Employment Tax Evasion Schemes Employment tax evasion schemes can take a collection of forms. Some of the more prevalent methods of evasion consist of pyramiding, employee leasing, paying employees in cash, filing false payroll tax returns or failing to file payroll tax returns. Pyramiding "Pyramiding" of employment taxes is a fraudulent practice where a enterprise withholds taxes from its employees but intentionally fails to remit them to the relevant departments. Businesses complex in pyramiding oftentimes file for bankruptcy to removal the liabilities accrued and then start a new enterprise under a distinct name and begin a new scheme. Employment Leasing employee leasing is another legal enterprise practice, which is sometimes field to abuse.
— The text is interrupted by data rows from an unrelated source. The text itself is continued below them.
Lemma wider_box_returns_more_witness :
  inside {| north := 10; south := 0; east := 5; west := 0 |}
         {| north := 25; south := 0; east := 15; west := 0 |}
  /\ subseq
       (gj_features (get_geojson {| north := 10; south := 0; east := 5; west := 0 |}
                                 {| all_features := [road_a; road_b] |}))
       (gj_features (get_geojson {| north := 25; south := 0; east := 15; west := 0 |}
                                 {| all_features := [road_a; road_b] |})).
Proof.
  assert (Hi : inside {| north := 10; south := 0; east := 5; west := 0 |}
                      {| north := 25; south := 0; east := 15; west := 0 |}).
  { unfold inside, Qle; simpl. lia. }
  split; [exact Hi|].
  exact (proj1 (@wider_box_returns_more _ _ {| all_features := [road_a; road_b] |} Hi)).
Defined.

Lemma box_over_a_coordinate_returns_feature_witness :
  coordinates road_a = Some ([10; 12], [20; 22])%Q
  /\ In road_a
        (gj_features
           (get_geojson {| north := 20; south := 20; east := 10; west := 10 |}
                        {| all_features := [road_b; road_a] |})).
Proof.
  split; [reflexivity|].
  refine (proj2 (@box_over_a_coordinate_returns_feature
                   {| north := 25; south := 15; east := 15; west := 5 |}
                   {| all_features := [road_b; road_a] |} road_a
                   [10; 12]%Q [20; 22]%Q 10 20 _ eq_refl _ _ _ _)).
  - right; left; reflexivity.
  - left; reflexivity.
  - left; reflexivity.
  - unfold Qle; simpl. lia.
  - unfold Qle; simpl. lia.
Defined.

Lemma inverted_box_drops_flat_features_witness :
  coordinates road_flat = Some ([10; 12], [20; 20])%Q
  /\ ~ In road_flat
         (gj_features
            (get_geojson {| north := 15; south := 25; east := 15; west := 5 |}
                         {| all_features := [road_flat] |})).
Proof.
  split; [reflexivity|].
  refine (@inverted_box_drops_flat_features
            {| north := 15; south := 25; east := 15; west := 5 |}
            {| all_features := [road_flat] |} road_flat
            [10; 12]%Q [20; 20]%Q eq_refl _).
  left. split.
  - unfold Qlt; simpl. lia.
  - intros y y' [<-|[<-|[]]] [<-|[<-|[]]]; reflexivity.
Defined.

Lemma further_position_entries_are_ignored_witness :
  has_geometry road_3d (JStr "LineString")
    (positions [((10, 20), [JNum 550]); ((12, 22), [JNum 560; JNull])]%Q)
  /\ process {| north := 25; south := 15; east := 15; west := 5 |} road_3d
     = process {| north := 25; south := 15; east := 15; west := 5 |}
               (road "green" [(10, 20); (12, 22)]%Q).
Proof.
  assert (Hg : has_geometry road_3d (JStr "LineString")
                 (positions [((10, 20), [JNum 550]); ((12, 22), [JNum 560; JNull])]%Q)).
  { eexists. repeat split; reflexivity. }
  assert (Hg' : has_geometry (road "green" [(10, 20); (12, 22)]%Q) (JStr "LineString")
                  (line (map fst [((10, 20), [JNum 550]); ((12, 22), [JNum 560; JNull])]%Q))).
  { eexists. repeat split; reflexivity. }
  split; [exact Hg|].
  exact (proj2 (@further_position_entries_are_ignored road_3d _ (JStr "LineString")
                  _ [] [] (or_introl (conj eq_refl (conj Hg Hg'))))
               {| north := 25; south := 15; east := 15; west := 5 |}).
Defined.

Lemma get_stats_first_failure_witness :
  forallb stats_typed [road_a] = true
  /\ stats_typed list_color_feature = false
  /\ get_stats two_files {| all_features := [road_a] ++ list_color_feature :: [road_b] |}
     = Raise TypeError.
Proof.
  split; [reflexivity|]. split; [reflexivity|].
  exact (@get_stats_first_failure two_files [road_a] [road_b] list_color_feature
           eq_refl eq_refl).
Defined.

Lemma stats_add_up_over_concatenation_witness :
  exists r,
    get_stats two_files {| all_features := [road_a] ++ [road_b; road_old] |} = Ok r
    /\ color_distribution r
       = [("red", 1); ("blue", 1); ("yellow", 0); ("green", 0); ("unknown", 1)]%nat.
Proof.
  destruct (@stats_add_up_over_concatenation two_files [road_a] [road_b; road_old]
              _ _ eq_refl eq_refl) as (r & Hr & Hd & _).
  exists r. split; [exact Hr | exact Hd].
Defined.

Lemma stats_distribution_shape_witness :
  exists r,
    get_stats two_files {| all_features := [road_a; road_b; road_old] |} = Ok r
    /\ list_sum (map snd (color_distribution r)) = 3%nat.
Proof.
  eexists. split; [reflexivity|].
  exact (eq_trans
           (proj1 (proj2 (@stats_distribution_shape two_files
                            {| all_features := [road_a; road_b; road_old] |} _ eq_refl)))
           eq_refl).
Defined.

Lemma non_object_item_breaks_stats_only_witness :
  In (JStr "a") [road_a; JStr "a"]
  /\ (exists e, get_stats two_files {| all_features := [road_a; JStr "a"] |} = Raise e)
  /\ gj_features
       (get_geojson {| north := 25; south := 15; east := 15; west := 5 |}
                    {| all_features := [road_a; JStr "a"] |})
     = [road_a].
Proof.
  assert (Hin : In (JStr "a") (all_features {| all_features := [road_a; JStr "a"] |})).
  { right; left; reflexivity. }
  split; [exact Hin|].
  split; [|reflexivity].
  refine (proj2 (proj2 (@non_object_item_breaks_stats_only two_files _ (JStr "a") Hin _))).
  intros d; discriminate.
Defined.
Employee leasing is the practice of contracting with exterior businesses to deal with all administrative, personnel, and payroll concerns for employees. In some instances, employee-leasing companies fail to pay over to the authorities any portion of the collected employment taxes. These taxes are often spent by the owners on enterprise or personal expenses. Often the enterprise dissolves, leaving millions in employment taxes unpaid. Paying Employees in Cash Paying employees in whole or partially in cash is a common formula of evading income and employment taxes resulting in lost tax income to the government and the loss or discount of future social benefits. Filing False Payroll Tax Returns or Failing to File Payroll Tax Returns preparation false payroll tax returns understating the amount of wages on which taxes are owed, or failing to file employment tax returns are methods generally used to evade employment taxes. Payments of Benefits These consist of free benefits such as personal entertainment, inordinate allowances for foreign travel, provision of educational schemes (foreign education) to only adored employees, car and driver paid by enterprise etc are uncomplicated examples.

Conclusion

I hope that I have made clear the unlikeness between doing things right and no ifs ands or buts and in a fraudulent manner. whether you are a taxpayer or a counselor it is important to make sure that you understand the nuances of good tax planning. Whilst it is understood that tax planning is becoming more difficult and there is only a thin line between what is right and wrong it obviously requires the master to do the needful. any way be rigorous not to be tricked by those who claim to be experts in tax planning when they are mere computational experts.